[DATA]:
(** * Sentiment inference pipeline of the Python agent service

    A shallow embedding of [src/py-agent/main.py]: the keyword heuristic
    [mock_analyze_news], the provider path [real_analyze_news] with its two
    nested exception handlers, and the [/analyze] endpoint [analyze_news].

    Python values are modelled as the interpreter has them:
    - [str] is a sequence of Unicode code points ([list N]); [len], slicing
      and [in] work on code points;
    - [int] is [Z];
    - [float] is an IEEE 754 binary64 number ([spec_float] with [prec = 53]
      and [emax = 1024]), with the correctly rounded operations of
      [SpecFloat];
    - exceptions are values of [exn], raised and caught in a small
      writer-and-error monad whose trace records the log records and the
      provider calls in the order the code performs them. *)

From stdpp Require Import base option list gmap.
From Stdlib Require Import ZArith NArith Bool Ascii String DecimalString SpecFloat Lia.

Set Warnings "-register-all".
Local Open Scope Z_scope.

(** [length] is the length of a list throughout, not [String.length]. *)
Abbreviation length := Datatypes.length.

(** ** Python strings *)

Definition pystr := list N.

Module Utf8.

[WHAT TO DO]: Say how many lines of the entries above hold the string "Require", and say nothing besides the number.

[SOLUTION TO THE PROBLEM]: 2